→ Exercise objective: The answer should match the records character for character.

→ Stored data:
+++++

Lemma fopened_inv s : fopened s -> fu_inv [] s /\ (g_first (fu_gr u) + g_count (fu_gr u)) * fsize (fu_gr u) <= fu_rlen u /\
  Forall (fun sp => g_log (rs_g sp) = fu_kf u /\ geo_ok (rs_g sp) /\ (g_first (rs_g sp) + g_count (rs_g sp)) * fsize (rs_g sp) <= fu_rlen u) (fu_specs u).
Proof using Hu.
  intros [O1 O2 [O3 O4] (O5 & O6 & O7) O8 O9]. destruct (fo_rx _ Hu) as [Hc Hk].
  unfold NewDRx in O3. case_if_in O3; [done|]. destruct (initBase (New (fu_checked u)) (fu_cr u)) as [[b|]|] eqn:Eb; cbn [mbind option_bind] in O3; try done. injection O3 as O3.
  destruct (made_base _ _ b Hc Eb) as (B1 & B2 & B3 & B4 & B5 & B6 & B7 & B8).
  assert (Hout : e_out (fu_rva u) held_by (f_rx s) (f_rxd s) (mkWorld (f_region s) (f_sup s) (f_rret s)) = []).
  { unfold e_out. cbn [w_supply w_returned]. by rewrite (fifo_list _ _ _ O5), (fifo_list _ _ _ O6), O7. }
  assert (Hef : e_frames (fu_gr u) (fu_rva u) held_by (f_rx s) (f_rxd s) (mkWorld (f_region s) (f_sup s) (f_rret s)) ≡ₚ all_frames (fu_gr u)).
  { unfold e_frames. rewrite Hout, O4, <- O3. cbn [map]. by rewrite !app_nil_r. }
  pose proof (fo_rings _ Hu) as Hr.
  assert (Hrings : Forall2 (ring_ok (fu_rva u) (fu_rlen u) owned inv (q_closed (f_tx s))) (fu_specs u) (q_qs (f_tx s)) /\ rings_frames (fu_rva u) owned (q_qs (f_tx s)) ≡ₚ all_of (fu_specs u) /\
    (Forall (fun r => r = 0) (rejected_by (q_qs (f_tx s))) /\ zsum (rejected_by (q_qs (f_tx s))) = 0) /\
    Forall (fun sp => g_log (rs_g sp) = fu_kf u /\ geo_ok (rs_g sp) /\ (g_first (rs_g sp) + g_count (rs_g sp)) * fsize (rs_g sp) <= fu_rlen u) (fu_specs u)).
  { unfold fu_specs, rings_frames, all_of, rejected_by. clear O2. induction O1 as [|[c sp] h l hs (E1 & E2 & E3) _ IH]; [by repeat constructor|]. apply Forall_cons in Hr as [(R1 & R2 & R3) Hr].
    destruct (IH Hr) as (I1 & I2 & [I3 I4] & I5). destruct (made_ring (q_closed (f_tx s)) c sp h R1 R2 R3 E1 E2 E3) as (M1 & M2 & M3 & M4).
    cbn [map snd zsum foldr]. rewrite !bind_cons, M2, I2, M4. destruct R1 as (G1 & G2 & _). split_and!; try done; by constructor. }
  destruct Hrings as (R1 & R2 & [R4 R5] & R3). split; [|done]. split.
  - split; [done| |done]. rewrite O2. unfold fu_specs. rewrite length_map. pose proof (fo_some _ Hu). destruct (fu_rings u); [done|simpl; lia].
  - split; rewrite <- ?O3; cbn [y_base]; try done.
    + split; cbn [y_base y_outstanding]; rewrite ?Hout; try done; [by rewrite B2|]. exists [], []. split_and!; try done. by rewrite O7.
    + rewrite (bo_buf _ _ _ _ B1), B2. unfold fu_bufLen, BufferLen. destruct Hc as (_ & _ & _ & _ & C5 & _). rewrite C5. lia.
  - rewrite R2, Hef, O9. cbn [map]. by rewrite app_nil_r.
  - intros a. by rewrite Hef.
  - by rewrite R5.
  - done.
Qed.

+++++

→ Final answer:
Lemma fopened_inv s : fopened s -> fu_inv [] s /\ (g_first (fu_gr u) + g_count (fu_gr u)) * fsize (fu_gr u) <= fu_rlen u /\
  Forall (fun sp => g_log (rs_g sp) = fu_kf u /\ geo_ok (rs_g sp) /\ (g_first (rs_g sp) + g_count (rs_g sp)) * fsize (rs_g sp) <= fu_rlen u) (fu_specs u).
Proof using Hu.
  intros [O1 O2 [O3 O4] (O5 & O6 & O7) O8 O9]. destruct (fo_rx _ Hu) as [Hc Hk].
  unfold NewDRx in O3. case_if_in O3; [done|]. destruct (initBase (New (fu_checked u)) (fu_cr u)) as [[b|]|] eqn:Eb; cbn [mbind option_bind] in O3; try done. injection O3 as O3.
  destruct (made_base _ _ b Hc Eb) as (B1 & B2 & B3 & B4 & B5 & B6 & B7 & B8).
  assert (Hout : e_out (fu_rva u) held_by (f_rx s) (f_rxd s) (mkWorld (f_region s) (f_sup s) (f_rret s)) = []).
  { unfold e_out. cbn [w_supply w_returned]. by rewrite (fifo_list _ _ _ O5), (fifo_list _ _ _ O6), O7. }
  assert (Hef : e_frames (fu_gr u) (fu_rva u) held_by (f_rx s) (f_rxd s) (mkWorld (f_region s) (f_sup s) (f_rret s)) ≡ₚ all_frames (fu_gr u)).
  { unfold e_frames. rewrite Hout, O4, <- O3. cbn [map]. by rewrite !app_nil_r. }
  pose proof (fo_rings _ Hu) as Hr.
  assert (Hrings : Forall2 (ring_ok (fu_rva u) (fu_rlen u) owned inv (q_closed (f_tx s))) (fu_specs u) (q_qs (f_tx s)) /\ rings_frames (fu_rva u) owned (q_qs (f_tx s)) ≡ₚ all_of (fu_specs u) /\
    (Forall (fun r => r = 0) (rejected_by (q_qs (f_tx s))) /\ zsum (rejected_by (q_qs (f_tx s))) = 0) /\
    Forall (fun sp => g_log (rs_g sp) = fu_kf u /\ geo_ok (rs_g sp) /\ (g_first (rs_g sp) + g_count (rs_g sp)) * fsize (rs_g sp) <= fu_rlen u) (fu_specs u)).
  { unfold fu_specs, rings_frames, all_of, rejected_by. clear O2. induction O1 as [|[c sp] h l hs (E1 & E2 & E3) _ IH]; [by repeat constructor|]. apply Forall_cons in Hr as [(R1 & R2 & R3) Hr].
    destruct (IH Hr) as (I1 & I2 & [I3 I4] & I5). destruct (made_ring (q_closed (f_tx s)) c sp h R1 R2 R3 E1 E2 E3) as (M1 & M2 & M3 & M4).
    cbn [map snd zsum foldr]. rewrite !bind_cons, M2, I2, M4. destruct R1 as (G1 & G2 & _). split_and!; try done; by constructor. }
  destruct Hrings as (R1 & R2 & [R4 R5] & R3). split; [|done]. split.
  - split; [done| |done]. rewrite O2. unfold fu_specs. rewrite length_map. pose proof (fo_some _ Hu). destruct (fu_rings u); [done|simpl; lia].
  - split; rewrite <- ?O3; cbn [y_base]; try done.
    + split; cbn [y_base y_outstanding]; rewrite ?Hout; try done; [by rewrite B2|]. exists [], []. split_and!; try done. by rewrite O7.
    + rewrite (bo_buf _ _ _ _ B1), B2. unfold fu_bufLen, BufferLen. destruct Hc as (_ & _ & _ & _ & C5 & _). rewrite C5. lia.
  - rewrite R2, Hef, O9. cbn [map]. by rewrite app_nil_r.
  - intros a. by rewrite Hef.
  - by rewrite R5.
  - done.
Qed.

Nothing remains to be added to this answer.